Panafrican News Agency

South Africa: Mandela Foundation to sue over Apartheid flag image

Cape Town, South Africa (PANA) – The Nelson Mandela Foundation on Friday announced that it will file an urgent application in the High Court to declare that Ernst Roets, a senior official with the AfriForum organisation, is in contempt of court.

This was after Roets on Wednesday posted an image on Twitter with a caption of the Apartheid-era national flag and questioned whether he had displayed “hate speech”.

PANA reports that he was reacting to Deputy Judge President Phineas Mojapelo’s landmark ruling that the display of the flag demonstrates a clear intention to be hurtful and harmful and incites hatred against black people.

The complaint was lodged by the Nelson Mandela Foundation and the South African Human Rights Commission (SAHRC) after the hated symbol of apartheid was displayed at an anti-crime rally by white farmers in 2017. 

AfriForum which opposes the banning of the flag argued that displaying it did not constitute hate speech.

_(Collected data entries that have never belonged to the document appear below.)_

Lemma bind_ext_l {A B} (m m' : M A) (f : A -> M B) env s :
  m env s = m' env s -> (m ≫= f) env s = (m' ≫= f) env s.
Proof. unfold mbind, M_bind. by intros ->. Qed.

(** X7: the ban list depends only on [user_id], [username], [reason] and
    [ban_date] of each stored record. *)
Theorem banlist_ignores_other_fields env d' s docs docs' :
  db env banned_users (queries s) = inr docs ->
  d' banned_users (queries s) = inr docs' ->
  Forall2 (agree_on banlist_fields) docs docs' ->
  get_banlist (with_db d' env) s = get_banlist env s.
Proof.
  intros Hdb Hdb' Hagree.
  unfold get_banlist, guard_handler, get_banlist_body.
  rewrite (bind_ok _ _ _ _ _ _ (find_ok _ [] None (with_db d' env) _ _ Hdb')).
  rewrite (bind_ok _ _ _ _ _ _ (find_ok _ [] None env _ _ Hdb)).
  rewrite !select_nil.
  pose proof (Forall2_length _ _ _ Hagree) as Hlen.
  destruct Hagree as [|a b l l' Hab Hrest]; [done|].
  assert (Forall2 (agree_on banlist_fields) (a :: l) (b :: l')) as Hall
    by by constructor.
  rewrite <- Hlen.
  match goal with
  | |- context [?m (with_db d' env) (count_query s)] =>
      assert (db_free m) as ->
  end.
  { apply db_free_bind; [apply db_free_mapM, db_free_banned_entry|].
    intros entries. db_free. }
  rewrite (bind_ext_l _ (mapM banned_entry (a :: l)) _ env (count_query s));
    [done|].
  symmetry. by apply mapM_banned_entry_agree.
Qed.
Lemma transcribe_func_passes_through (py_str : json → string)
    (service_url audio_file_path language : string) (w : world) (e : exn) :
  readable w audio_file_path = true →
  net w (net_calls w)
    (STTServiceClient.transcribe_request service_url audio_file_path language)
    = Raise e →
  passes_through e = true →
  STTServiceClient.transcribe_func py_str service_url audio_file_path language w
  = (Raise e, after_calls 1 [] w).
Proof.
  intros Hfile Hnet Hpass.
  cbv [STTServiceClient.transcribe_func open_rb]. run_M. rewrite Hfile.
  rewrite ServiceSession_request_outcome, Hnet.
  rewrite session_outcome_passes_through by done.
  by rewrite set_net_calls_after.
Qed.

Lemma transcribe_func_success (py_str : json → string)
    (service_url audio_file_path language : string) (w : world)
    (r : response) (d : gmap string json) :
  readable w audio_file_path = true →
  net w (net_calls w)
    (STTServiceClient.transcribe_request service_url audio_file_path language)
    = Ok r →
  status_code r = 200 →
  json_body r = Ok (JObj d) →
  STTServiceClient.transcribe_func py_str service_url audio_file_path language w
  = (Ok (default (JStr "") (d !! "transcription")), after_calls 1 [] w).
Proof.
  intros Hfile Hnet Hcode Hbody.
  cbv [STTServiceClient.transcribe_func open_rb]. run_M. rewrite Hfile.
  rewrite ServiceSession_request_outcome, Hnet. unfold session_outcome.
  rewrite Hcode. rewrite bool_decide_false by lia.
  rewrite Hbody. rewrite bool_decide_true by done.
  by rewrite set_net_calls_after.
Qed.

(** [transcribe] on a readable file, when the session raises exceptions it
    has no clause for (a RetryError, say):
    - after [j <= 2] such failures, a 200 answer with a JSON object makes
      the call return the ['transcription'] entry (the empty string when
      there is none), after [j + 1] network calls and the waits [0.5 * 2^i]
      of attempts [i < j];
    - three such failures in a row make it raise the third exception,
      after three network calls and the waits 0.5 and 1.0. *)
Theorem transcribe_retries_what_passes_through (py_str : json → string)
    (service_url audio_file_path language : string) (w : world) :
  readable w audio_file_path = true →
  let req := STTServiceClient.transcribe_request service_url audio_file_path language in
  (∀ (j : nat) (r : response) (d : gmap string json),
     (j ≤ 2)%nat →
     (∀ i, (i < j)%nat →
        ∃ e, net w (net_calls w + i) req = Raise e ∧ passes_through e = true) →
     net w (net_calls w + j) req = Ok r →
     status_code r = 200 →
     json_body r = Ok (JObj d) →
     STTServiceClient.transcribe py_str service_url audio_file_path language w
     = (Ok (default (JStr "") (d !! "transcription")),
        after_calls (j + 1) (backoff_schedule (1 # 2) j) w))
  ∧ ((∀ i, (i < 3)%nat →
        ∃ e, net w (net_calls w + i) req = Raise e ∧ passes_through e = true) →
     ∃ e, net w (net_calls w + 2) req = Raise e
          ∧ STTServiceClient.transcribe py_str service_url audio_file_path language w
            = (Raise e, after_calls 3 (backoff_schedule (1 # 2) 2) w)).
Proof.
  intros Hfile req.
  assert (Hshape : ∀ w1 e,
    (∃ j sleeps, w1 = after_calls j sleeps w) →
    net w (net_calls w1) req = Raise e →
    passes_through e = true →
    STTServiceClient.transcribe_func py_str service_url audio_file_path language w1
    = (Raise e, after_calls 1 [] w1)).
  { intros w1 e (j & sl & ->) Hnet Hpass.
    by apply transcribe_func_passes_through. }
  assert (Hw : ∃ j sleeps, w = after_calls j sleeps w)
    by (exists 0%nat, []; by rewrite after_calls_0).
  split.
  - intros j r d Hj Hfail Hnet Hcode Hbody.
    unfold STTServiceClient.transcribe, with_retry.
    change (py_range (2 + 1)) with (Z.of_nat <$> seq 0 3).
    destruct (retry_loop_after_pass_through 2 (1 # 2) _ req w
                (waits_allowed_below (1 # 2) 2 eq_refl) Hshape j 0 3 None w Hw Hfail
                ltac:(lia) ltac:(lia)) as [last' ->].
    destruct (3 - j)%nat as [|m] eqn:Hm; [lia|]. simpl seq. rewrite fmap_cons.
    erewrite retry_loop_ends;
      [| by apply (transcribe_func_success _ _ _ _ _ r d) | by left].
    rewrite after_calls_after_calls. unfold backoff_schedule, py_range, waits_from.
    by rewrite Nat2Z.id, app_nil_r.
  - intros Hfail.
    destruct (Hfail 2%nat ltac:(lia)) as (e & He & Hpass).
    exists e. split; [done|].
    unfold STTServiceClient.transcribe, with_retry.
    change (py_range (2 + 1)) with (Z.of_nat <$> seq 0 3).
    destruct (retry_loop_after_pass_through 2 (1 # 2) _ req w
                (waits_allowed_below (1 # 2) 2 eq_refl) Hshape 2 0 3 None w Hw
                ltac:(intros; apply Hfail; lia)
                ltac:(lia) ltac:(lia)) as [last' ->].
    simpl seq. rewrite fmap_cons.
    erewrite retry_loop_ends;
      [| by apply (transcribe_func_passes_through _ _ _ _ _ e)
       | right; split; [by eauto | simpl; lia]].
    rewrite after_calls_after_calls. unfold backoff_schedule, py_range, waits_from.
    by rewrite app_nil_r.
Qed.

Lemma transcribe_retries_what_passes_through_witness :
  STTServiceClient.transcribe str_of_string "http://localhost:5003" "a.wav" "en-US"
    recovers_after_one
  = (Ok (JStr "hello"), after_calls 2 (backoff_schedule (1 # 2) 1) recovers_after_one)
  ∧ ∃ e, STTServiceClient.transcribe str_of_string "http://localhost:5003" "a.wav"
           "en-US" transport_exhausted
         = (Raise e, after_calls 3 (backoff_schedule (1 # 2) 2) transport_exhausted).
Proof.
  split.
  - destruct (transcribe_retries_what_passes_through str_of_string
                "http://localhost:5003" "a.wav" "en-US" recovers_after_one
                eq_refl) as [Hok _].
    assert (Hfirst : ∀ i, (i < 1)%nat →
              ∃ e, net recovers_after_one (net_calls recovers_after_one + i)
                     (STTServiceClient.transcribe_request "http://localhost:5003"
                        "a.wav" "en-US") = Raise e
                   ∧ passes_through e = true).
    { intros i Hi. destruct i as [|i]; [|lia]. eexists. split; reflexivity. }
    exact (Hok 1%nat (Response 200 "RIFFdata"
                        (Ok (JObj {[ "transcription" := JStr "hello" ]})))
             {[ "transcription" := JStr "hello" ]}
             ltac:(lia) Hfirst eq_refl eq_refl eq_refl).
  - destruct (transcribe_retries_what_passes_through str_of_string
                "http://localhost:5003" "a.wav" "en-US" transport_exhausted
                eq_refl) as [_ Hex].
    destruct Hex as (e & _ & He).
    + intros i Hi. eexists. split; reflexivity.
    + by exists e.
Defined.

(** [transcribe] on a file that cannot be opened raises the error of
    [open] at once: no network call is made and nothing is slept, since an
    OSError is not a [requests] exception. *)
Theorem transcribe_unreadable_file (py_str : json → string)
    (service_url audio_file_path language : string) (w : world) :
  readable w audio_file_path = false →
  ∃ e,
    STTServiceClient.transcribe py_str service_url audio_file_path language w
      = (Raise e, w)
    ∧ exn_cls e = E_OSError.
Proof.
  intros Hfile.
  exists (Exn E_OSError ("No such file or directory: " +:+ audio_file_path) None).
  split; [|reflexivity].
  unfold STTServiceClient.transcribe.
  apply with_retry_first_attempt; [lia | | reflexivity].
  cbv [STTServiceClient.transcribe_func open_rb]. run_M. by rewrite Hfile.
Qed.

“Displaying the flag is destructive of our nascent non-racial democracy. It is an affront to the spirit and values of ubuntu (unity) which has become a mark of civilized interaction in post-apartheid South Africa,” Mojapelo said.

Roets said he posted the image of the flag on Twitter because he was posing an "academic question", adding that it seemed that the foundation's quest for "Apartheid style censorship and banning continues".

However, the foundation which seeks to safeguard Mandela’s legacy on Friday said the Equality Act did not protect academic displays of the flag that were made in bad faith.

"It was also disrespectful to the Deputy Judge President of the High Court. The Foundation has reached out on many occasions, publicly and privately, to collaborate with AfriForum and work together toward healing the wounds of the past and building the country described in our Constitution. These efforts have been rejected by AfriForum," it said in a statement received by PANA.

Meanwhile, former President FW de Klerk who shared the Nobel Peace Prize with Mandela in 1993, has addressed the sage.

He said all South Africans should be proud to fly the country’s new flag and remember the values that it represents. 

They include non-racialism, the need to heal the divisions of the past; respect for those who have worked to build and develop our country; and the foundational proposition that South Africa belongs to all who live in it, united in our diversity. That diversity must include respect and toleration for our diverse and often conflicting histories,” he said.